• WORK REQUEST
Return, from the lines below, each one that includes the word "dquote".

Dataset entries
Lemma json_dump_error : forall v e, json_dump v = Raise e -> e = ValueError.
Proof.
  fix IH 1. intros v e. destruct v as [|b|z|f|s|l|d]; simpl; try done.
  - by destruct f; [done|intros [= <-]..].
  - unfold bind at 1, mbind, res_bind.
    match goal with |- context [match ?g l with _ => _ end] => set (go := g) end.
    assert (forall l e, go l = Raise e -> e = ValueError) as H.
    { clear l e. induction l as [|v l IHl]; intros e; simpl; [done|].
      unfold bind at 1, mbind, res_bind. destruct (json_dump v) eqn:Ev;
        [|intros [= <-]; by apply (IH v)].
      unfold bind at 1, mbind, res_bind. destruct (go l) eqn:El; [done|intros [= <-]; by apply IHl]. }
    destruct (go l) eqn:El; [done|]. intros [= <-]. by apply (H l).
  - unfold bind at 1, mbind, res_bind.
    match goal with |- context [match ?g d with _ => _ end] => set (go := g) end.
    assert (forall d e, go d = Raise e -> e = ValueError) as H.
    { clear d e. induction d as [|[k v] d IHl]; intros e; simpl; [done|].
      unfold bind at 1, mbind, res_bind. destruct (json_dump v) eqn:Ev;
        [|intros [= <-]; by apply (IH v)].
      unfold bind at 1, mbind, res_bind. destruct (go d) eqn:El; [done|intros [= <-]; by apply IHl]. }
    destruct (go d) eqn:El; [done|]. intros [= <-]. by apply (H d).
Qed.

Lemma json_dump_obj d :
  json_dump (JObj d) =
  (members ← dump_members d;
   Ok ("{" +:+ join "," (map print_member (order_by key_leb members)) +:+ "}")).
Proof. reflexivity. Qed.

Lemma dump_members_cons k v d :
  dump_members ((k, v) :: d) =
  match json_dump v, dump_members d with
  | Ok x, Ok rest => Ok ((k, x) :: rest)
  | _, _ => Raise ValueError
  end.
Proof.
  simpl. unfold bind, mbind, res_bind. destruct (json_dump v) eqn:Ev.
  - destruct (dump_members d) as [|e] eqn:Ed; [done|].
    assert (json_dump (JObj d) = Raise e) as He by (rewrite json_dump_obj, Ed; done).
    by rewrite (json_dump_error _ _ He).
  - by rewrite (json_dump_error _ _ Ev).
Qed.

Lemma dump_members_keys d ms : dump_members d = Ok ms -> map fst ms = map fst d.
Proof.
  revert ms. induction d as [|[k v] d IH]; intros ms; [by intros [= <-]|].
  rewrite dump_members_cons. destruct (json_dump v); [|done]. destruct (dump_members d); [|done].
  intros [= <-]. simpl. by rewrite (IH _ eq_refl).
Qed.

Lemma dump_members_perm d d' :
  d ≡ₚ d' ->
  match dump_members d, dump_members d' with
  | Ok ms, Ok ms' => ms ≡ₚ ms'
  | Raise e, Raise e' => e = e'
  | _, _ => False
  end.
Proof.
  induction 1 as [|[k v] d d' _ IH|[k v] [k' v'] d|d1 d2 d3 _ IH1 _ IH2].
  - constructor.
  - rewrite !dump_members_cons. destruct (json_dump v); [|done].
    destruct (dump_members d), (dump_members d'); try done. by constructor.
  - rewrite !dump_members_cons. destruct (json_dump v), (json_dump v'), (dump_members d); try done.
    constructor.
  - destruct (dump_members d1), (dump_members d2), (dump_members d3); try done; [|congruence].
    by transitivity a0.
Qed.

Lemma key_leb_preorder : total_preorder key_leb.
Proof.
  unfold key_leb. split.
  - intros [a x] [b y]. simpl. destruct (str_ltb b a) eqn:Elt; [|by left].
    right. by rewrite (str_ltb_asym b a Elt).
  - intros [a x] [b y] [c z]. simpl. intros H1%negb_true_iff H2%negb_true_iff.
    apply negb_true_iff. destruct (str_ltb c a) eqn:Elt; [|done].
    destruct (str_ltb_total b c) as [H|[<-|H]]; [|congruence..].
    by rewrite (str_ltb_trans b c a H Elt) in H1.
Qed.

(** The canonical text is canonical.  Documents that differ only in the
    order of the members of an object have the same canonical text, so a
    signature over it survives storage and transport that reorder keys. *)
Theorem canonical_json_order d d' :
  NoDup (map fst d) -> d ≡ₚ d' -> canonical_json (JObj d) = canonical_json (JObj d').
Proof.
  intros Hnd Hp. unfold canonical_json. rewrite !json_dump_obj.
  pose proof (dump_members_perm d d' Hp) as H.
  destruct (dump_members d) as [ms|e] eqn:Ed, (dump_members d') as [ms'|e'] eqn:Ed'; try done;
    [|by rewrite H]. unfold bind, mbind, res_bind.
  assert (order_by key_leb ms = order_by key_leb ms') as ->; [|done].
  apply (StronglySorted_unique_strong (fun x y => key_leb x y = true));
    [|by apply order_by_sorted, key_leb_preorder..|by rewrite !order_by_perm].
  intros [k x] [k' y] Hx Hy H1 H2. unfold key_leb in *. simpl in *.
  apply negb_true_iff in H1, H2. assert (k = k') as <-.
  { destruct (str_ltb_total k k') as [?|[?|?]]; congruence. }
  assert (NoDup (map fst ms)) as Hms by (by rewrite (dump_members_keys _ _ Ed)).
  rewrite order_by_perm in Hx, Hy. rewrite <- H in Hy.
  apply (NoDup_map_inj fst ms); [done|by apply list_elem_of_In..|done].
Qed.
End Members.

(** ** A concrete environment *)

(** ** Canonical text determines what was printed *)

Lemma append_split (u v x y : string) :
  u +:+ x = v +:+ y -> String.prefix u v = true \/ String.prefix v u = true.
Proof.
  revert v. induction u as [|c u IH]; intros [|d v] H; [by left|by left|by right|].
  injection H as -> H. simpl. destruct (ascii_dec d d); [|done]. by apply IH in H.
Qed.

Lemma str_app_assoc (x y z : string) : x +:+ y +:+ z = (x +:+ y) +:+ z.
Proof. induction x as [|c x IH]; [done|]. exact (f_equal (String c) IH). Qed.

Definition all_chars : list ascii := map Ascii.ascii_of_nat (seq 0 256).

Lemma in_all_chars c : In c all_chars.
Proof.
  apply in_map_iff. exists (Ascii.nat_of_ascii c). split; [apply Ascii.ascii_nat_embedding|].
  apply in_seq. pose proof (Ascii.nat_ascii_bounded c). lia.
Qed.

(** No escape begins another, and none begins with a quote. *)
Lemma escapes_prefix_free :
  forallb (fun c => negb (String.prefix dquote (escape_char c)) &&
    forallb (fun d => negb (String.prefix (escape_char c) (escape_char d)) || Ascii.eqb c d) all_chars) all_chars = true.
Proof. vm_compute. reflexivity. Qed.

Lemma escape_char_prefix c d : String.prefix (escape_char c) (escape_char d) = true -> c = d.
Proof.
  intros H. pose proof escapes_prefix_free as Hf. rewrite forallb_forall in Hf.
  specialize (Hf c (in_all_chars c)). apply andb_true_iff in Hf as [_ Hf]. rewrite forallb_forall in Hf.
  specialize (Hf d (in_all_chars d)). rewrite H in Hf. by apply Ascii.eqb_eq.
Qed.

Lemma escape_not_quote c x y : escape_char c +:+ x <> dquote +:+ y.
Proof.
  intros H. pose proof escapes_prefix_free as Hf. rewrite forallb_forall in Hf.
  specialize (Hf c (in_all_chars c)). apply andb_true_iff in Hf as [Hf _].
  destruct (escape_char c) as [|d u] eqn:Hc.
  - assert (c = "a"%char) as -> by (apply escape_char_prefix; by rewrite Hc). discriminate Hc.
  - injection H as -> _. cbv in Hf. destruct u; discriminate Hf.
Qed.

Lemma escape_cancel s s' x y :
  escape s +:+ dquote +:+ x = escape s' +:+ dquote +:+ y -> s = s' /\ x = y.
Proof.
  revert s'. induction s as [|c s IH]; intros [|c' s'] H; simpl escape in H.
  - injection H as H. split; [done|exact H].
  - rewrite <- str_app_assoc in H. symmetry in H. by apply escape_not_quote in H.
  - rewrite <- str_app_assoc in H. by apply escape_not_quote in H.
  - rewrite <- !str_app_assoc in H. assert (c = c') as ->.
    { destruct (append_split _ _ _ _ H) as [Hp|Hp]; apply escape_char_prefix in Hp; done. }
    apply (inj _) in H. apply IH in H as [-> ->]. done.
Qed.

Lemma quote_cancel s s' x y : quote s +:+ x = quote s' +:+ y -> s = s' /\ x = y.
Proof.
  unfold quote. rewrite <- !str_app_assoc. intros H. apply (inj _) in H. by apply escape_cancel.
Qed.

Definition no_comma (s : string) : bool := str_forall (fun c => negb (Ascii.eqb c ",")) s.

Lemma comma_cancel u v x y :
  no_comma u = true -> no_comma v = true -> u +:+ "," +:+ x = v +:+ "," +:+ y -> u = v /\ x = y.
Proof.
  revert v. induction u as [|c u IH]; intros [|d v] Hu Hv H.
  - injection H as H. split; [done|exact H].
  - injection H as <- H. done.
  - injection H as -> H. done.
  - injection H as -> H. apply andb_true_iff in Hu as [_ Hu]. apply andb_true_iff in Hv as [_ Hv].
    by destruct (IH v Hu Hv H) as [-> ->].
Qed.

Lemma pretty_go_no_comma x s : no_comma s = true -> no_comma (pretty_N_go x s) = true.
Proof.
  revert s. induction (N.lt_wf_0 x) as [x _ IH]. intros s Hs.
  destruct (decide (x = 0)%N) as [->|Hx]; [done|]. rewrite pretty_N_go_step by lia.
  apply IH; [apply N.div_lt; lia|]. apply andb_true_iff. split; [|exact Hs].
  unfold pretty_N_char. by repeat case_match.
Qed.

Lemma pretty_no_comma (z : Z) : no_comma (pretty z) = true.
Proof.
  destruct z as [|p|p]; [done| |]; unfold pretty, pretty_Z, pretty, pretty_N; cbn;
    repeat case_decide; try done; by apply pretty_go_no_comma.
Qed.
Lemma encode_inj s s' : encode s = encode s' -> s = s'.
Proof.
  intros H. rewrite <- (String.string_of_list_byte_of_string s), <- (String.string_of_list_byte_of_string s').
  unfold encode in H. by rewrite H.
Qed.

Module Sample.
#[export] Instance sample_env : Env := {|
  clock n := seconds (Z.of_nat n);
  uuid n := pretty n;
  sha256_json v := "sha";
  version_lt _ _ := Some false;
  py_repr _ := "?";
  json_loads s := if String.eqb s "{}" then JDoc (JObj []) else JBad s;
  alnum_beyond_ascii _ := false;
  env_ed25519 := toy_ed25519
|}.

Lemma canonical_json_order_witness :
  canonical_json (JObj [("b", JInt 1); ("a", JStr "x")]) =
  canonical_json (JObj [("a", JStr "x"); ("b", JInt 1)]).
Proof.
  apply (canonical_json_order [("b", JInt 1); ("a", JStr "x")] [("a", JStr "x"); ("b", JInt 1)]).
  - apply (bool_decide_eq_true_1 (NoDup ["b"; "a"])). vm_compute. reflexivity.
  - apply Permutation_swap.
Defined.
End Sample.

• OUTPUT OF THE EXERCISE
  forallb (fun c => negb (String.prefix dquote (escape_char c)) &&
Lemma escape_not_quote c x y : escape_char c +:+ x <> dquote +:+ y.
  escape s +:+ dquote +:+ x = escape s' +:+ dquote +:+ y -> s = s' /\ x = y.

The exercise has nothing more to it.